3D culture of melanoma cells
UNRAVELING NEW METABOLIC LIABILITIES IN MELANOMA
Melanoma is the deadliest form of skin cancer with an inherent metabolic plasticity due to the upregulation to MAPK pathways. Such metabolic adaptations are central in supporting the acquisition of both the malignant phenotype and the drug resistance. The identification of dysregulated metabolic pathways could open new perspectives in the development of effective pharmacological strategies. By applying a stepwise approach spanning from metabolomics analysis to in vitro and in vivo tumorigenic assays we aim at identifying metabolic liabilities of melanoma cells that will support the development of new pharmacological strategies.

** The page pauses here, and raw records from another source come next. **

(** [assembly.bytes += n; bytesByPeer[peer] += n] *)
Definition chargeWUSPFragmentsLocked (st : WuspFragments) (key : Peer * Z) (a : wuspFragmentAssembly) (n : Z)
    : WuspFragments * wuspFragmentAssembly :=
  let a := MkAssembly (updated a) (fragments a) (received a) (abytes a + n) in
  (MkFrags (<[key := a]> (pending st)) (<[key.1 := bytes_of st key.1 + n]> (bytesByPeer st)), a).

Definition dropWUSPAssemblyLocked (st : WuspFragments) (key : Peer * Z) (a : wuspFragmentAssembly) : WuspFragments :=
  let remaining := bytes_of st key.1 - abytes a in
  MkFrags (delete key (pending st))
    (if remaining <=? 0 then delete key.1 (bytesByPeer st) else <[key.1 := remaining]> (bytesByPeer st)).

Definition pruneExpiredWUSPFragmentsLocked (st : WuspFragments) (now : Z) : WuspFragments :=
  foldr (fun '(key, a) st =>
      if wuspFragmentAssemblyTTL <? now - updated a then dropWUSPAssemblyLocked st key a else st)
    st (map_to_list (pending st)).

(** The part of consumeWUSPPayload after the assembly is found or made. *)
Definition add_fragment (st : WuspFragments) (key : Peer * Z) (a : wuspFragmentAssembly)
    (f : USPControlFragment) (now : Z) : WuspFragments * res werr (option bytes) :=
  if negb (Z.of_nat (length (fragments a)) =? Count f) then
    (dropWUSPAssemblyLocked st key a, Err (ErrTransportMalformed "mismatched control fragment count"))
  else
  match fragments a !! Z.to_nat (Index f) with
  | None => (st, Panic)
  | Some slot =>
      if slot_empty slot && (maxWUSPFragmentBytesPerPeer <? bytes_of st key.1 + Z.of_nat (length (Data f))) then
        (dropWUSPAssemblyLocked st key a, Err (ErrTransportMalformed "peer fragment buffer exceeded"))
      else
      let '(st, a) :=
        if slot_empty slot then
          chargeWUSPFragmentsLocked st key
            (MkAssembly (updated a) (<[Z.to_nat (Index f) := f]> (fragments a)) (u32 (received a + 1)) (abytes a))
            (Z.of_nat (length (Data f)))
        else (st, a) in
      let a := MkAssembly now (fragments a) (received a) (abytes a) in
      let st := MkFrags (<[key := a]> (pending st)) (bytesByPeer st) in
      if negb (received a =? Count f) then (st, Ok None)
      else (dropWUSPAssemblyLocked st key a, Some <$> ReassembleUSPControlFragments (fragments a))
  end.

THE CROSSTALK BETWEEN METABOLIC REWIRING AND EPIGENETIC REMODELLING IN DLBCL
Diffuse large B-cell lymxphoma (DLBCL) is the most common Non-Hodgkin Lymphoma. The high proliferation rate of B cells in the germinal center requires continuous chromatin remodeling that also depends on the accumulation of metabolites. This research line has the purpose to study how accumulation of the oncometabolite succinate elicited by the mitochondrial chaperone TRAP1 is crucial in driving lymphoma genesis and progression. By applying biochemical assays and genome expression profile analyses, both in cells and in patient-derived tumors, we aim at unveiling which genes are regulated by TRAP1 and how these may influence DLBCL growth.
TRAP1 staining on adult primary DLBCL patient sample
DESIGN OF INNOVATIVE AND TAILORED THERAPEUTIC APPROACHES TO TACKLE TUMORS
Neurofibromatosis type 1 (NF1) derived tumors are benign or highly malignant neoplasms originating from Schwann cells. They represent a relevant clinical challenge as they are often inoperable and resistant to treatments. We have developed a peptide-based anti-neoplastic approach targeting hexokinase 2 (HK2), a key component of the metabolic machinery of tumor cells. Anti-HK2 peptides displace HK2 from mitochondria and specifically induce tumor cell death both in vitro and in vivo. This strategy is based on modular and adaptable cell penetrating peptide (HK2pep), which is activated by extracellular proteases cleavage. The ultimate goal of this project is to exploit NF1-derived tumors extracellular proteases expression to improve the release and the therapeutic effects of HK2pep.
IDENTIFICATION OF INHIBITORS SELECTIVELY TARGETING THE PRO-NEOPLASTIC MITOCHONDRIAL CHAPERONE TRAP1
The mitochondrial chaperone TRAP1, a conserved member of the Hsp90 family, has been identified as a master regulator of the mitochondrial bioenergetics in several tumor cell types. Targeting TRAP1 with selective allosteric inhibitors has emerged as an effective strategy in reducing the tumorigenicity of many tumor cell models. To improve the effect of these drug-like molecules, we are developing second generation inhibitors whose efficacy will be tested both in in vitro and in vivo tumor models. This research lines aim at identifying new selective TRAP1 inhibitors that, alone or in combination with other chemotherapeutics, could constitute a valuable anti-tumor strategy.